From the material below, list every line containing "OutOfFuel".

* Data section:
#####
(** * Session-scoped retrieval engine of the chat-bot repository

    A shallow embedding of [ai_app/rag_utils.py]: the sentence-aligned
    chunker, the three module-level session dictionaries with their
    operations, and the retrieval with its diversity re-ranking.

    Conventions of the embedding.
    - A Python [str] holding text is a list of Unicode code points
      ([text]); dictionary keys (session ids, document ids) are [string].
    - A Python [int] parameter is a [Z]; list indices produced by the code
      are [nat].
    - A call that can raise returns an [outcome]; the module-level
      dictionaries are threaded explicitly as a [Store], which keeps every
      mutation made before an exception.
    - Library functions ([numpy], [sentence_transformers], [pickle]) are the
      fields of the class [Externals]; what the proofs need of them is the
      class [ExternalsLaws]. The development is parametric in the
      arithmetic of the scores: it holds for any comparison that is a
      strict weak order, which floats are once NaN is excluded.
    - The embedding model is a total function of the text; [pickle.loads]
      is partial. *)

From stdpp Require Import gmap strings list fin_maps sorting.
From Stdlib Require Import ZArith QArith Lia.
From Stdlib Require Strings.Byte DecimalString.

Open Scope Z_scope.
Open Scope list_scope.

(** ** Python values and exceptions *)

Module Py.

(** The exceptions the module can raise. [UnpicklingError] stands for
    whatever [pickle.loads] raises on bytes it cannot read ([EOFError] on
    truncated input included). *)
Inductive exn : Type :=
| IndexError
| KeyError
| ValueError
| UnpicklingError.

(** [OutOfFuel] is not a Python behaviour: it marks a [while] loop of the
    model that was given too few iterations. *)
Inductive outcome (A : Type) : Type :=
| Returns (a : A)
| Raises (e : exn)
| OutOfFuel.
Arguments Returns {A} a.
Arguments Raises {A} e.
Arguments OutOfFuel {A}.
Lemma guide_at_most_0 (hsl : HSLA) (tintColor : string) (k : number) :
  k <= 0 -> TintingGuide.applyTint parse hsl tintColor k = hsl.
Proof.
  intros Hk. unfold TintingGuide.applyTint. apply leb_le in Hk. rewrite Hk.
  now rewrite orb_true_r.
Qed.

Lemma guide_empty_tint (hsl : HSLA) (k : number) :
  TintingGuide.applyTint parse hsl "" k = hsl.
Proof. reflexivity. Qed.

Lemma boosts_strength_as_clamped
    (hsl : HSLA) (tintColor : string) (k : number) :
  BoostsDoc.applyTint parse hsl tintColor k
  = BoostsDoc.applyTint parse hsl tintColor (clamp_strength k).
Proof.
  unfold BoostsDoc.applyTint. cbv zeta.
  change (Math_min (num 100) (Math_max 0 (clamp_strength k)))
    with (clamp_strength (clamp_strength k)).
  change (Math_min (num 100) (Math_max 0 k)) with (clamp_strength k).
  now rewrite clamp_strength_idem.
Qed.

(** Without a guard the Boosts version still returns the colour for a
    strength that is not positive, as long as the remainder keeps the hue. *)
Lemma boosts_at_most_0 (hsl : HSLA) (tintColor : string) (k : number) :
  k <= 0 -> num (-360) < h hsl -> h hsl < num 360 ->
  BoostsDoc.applyTint parse hsl tintColor k = hsl.
Proof.
  intros Hk Hlo Hhi.
  assert (Hc : clamp_strength k = 0).
  { destruct (clamp_strength_range k) as [Hc0 _].
    apply Qcle_antisym; trivial.
    apply leb_le. rewrite leb_clamp_strength. now apply leb_le. }
  unfold BoostsDoc.applyTint. cbv zeta.
  change (Math_min (num 100) (Math_max 0 k)) with (clamp_strength k).
  rewrite Hc. replace (0 / num 100) with 0 by (unfold Qcdiv; ring).
  apply HSLA_eq; cbn [h s l a]; try ring.
  replace (h hsl + _) with (h hsl) by ring. now apply rem_small.
Qed.

(** C1. The blend of section 4.3 takes the hue modulo 360; the code takes
    the remainder.  For a colour at hue 10, a non-empty tint at hue 350 and
    strength 100 the shortest difference is -20 and the blended angle
    10 - 12 = -2: the formula gives the hue 358, both versions of the code
    return -2, so neither returns the blend. *)
Theorem applyTint_hue_not_mod_360 (hsl : HSLA) (tintColor : string) :
  truthy tintColor = true ->
  h hsl = num 10 -> h (parse tintColor) = num 350 ->
  h (TintSpec.blend hsl (parse tintColor) (num 100)) = num 358
  /\ h (BoostsDoc.applyTint parse hsl tintColor (num 100)) = num (-2)
  /\ h (TintingGuide.applyTint parse hsl tintColor (num 100)) = num (-2)
  /\ BoostsDoc.applyTint parse hsl tintColor (num 100)
     <> TintSpec.blend hsl (parse tintColor) (num 100)
  /\ TintingGuide.applyTint parse hsl tintColor (num 100)
     <> TintSpec.blend hsl (parse tintColor) (num 100).
Proof.
  intros Ht Hc Htint.
  assert (Hs : h (TintSpec.blend hsl (parse tintColor) (num 100)) = num 358).
  { unfold TintSpec.blend. cbv zeta. cbn [h]. rewrite Hc, Htint. qc_eval. }
  assert (Hb : h (BoostsDoc.applyTint parse hsl tintColor (num 100)) = num (-2)).
  { unfold BoostsDoc.applyTint. cbv zeta. cbn [h]. rewrite Hc, Htint. qc_eval. }
  assert (Hg : h (TintingGuide.applyTint parse hsl tintColor (num 100)) = num (-2)).
  { rewrite guide_past_guard by (trivial; qc_eval). exact Hb. }
  repeat split; trivial; intros E; apply (f_equal h) in E;
    rewrite Hs in E; [rewrite Hb in E | rewrite Hg in E]; discriminate E.
Qed.
(** [Session::reset_server_bookkeeping] *)
Definition reset_server_bookkeeping (SS_DEBUG : bool) : Prog Session unit :=
  n ← gets m_retain_last_statements;
  q ← gets m_last_queries;
  if negb (n =? 0) && negb (bool_decide (q = [])) then
    cur ← gets m_current_query;
    mxb_assert SS_DEBUG (0 <=? cur);;
    if cur <? size_as_int q
    then on_query cur QueryInfo.reset_server_bookkeeping
    else mret tt
  else mret tt.

(** [Session::append_session_log] *)
Definition append_session_log (this_unit : this_unit_t) (line : string) : Prog Session unit :=
  l ← gets m_log;
  modify (set_log (line :: l));;
  l ← gets m_log;
  when (session_trace this_unit <=? Z.of_nat (length l)) (modify (set_log (pop_back l))).

(** ** Reference counting *)

(** A backend DCB as [session_link_backend_dcb] sees it. *)
Record BackendDCB : Type := mk_backend {
  uid : positive;
  dcb : DCB.t
}.

(** Modelled from the spec: [Session::link_backend_dcb] and
    [Session::unlink_backend_dcb] are defined in internal/session.hh;
    the session keeps the "set of backend DCBs", attached and detached
    during its lifetime. *)
Definition link_backend_dcb (d : positive) : Prog Session unit :=
  modify (fun s => set_dcb_set ({[ d ]} ∪ m_dcb_set s) s).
#####
* Result of this task:
(** [OutOfFuel] is not a Python behaviour: it marks a [while] loop of the
| OutOfFuel.
Arguments OutOfFuel {A}.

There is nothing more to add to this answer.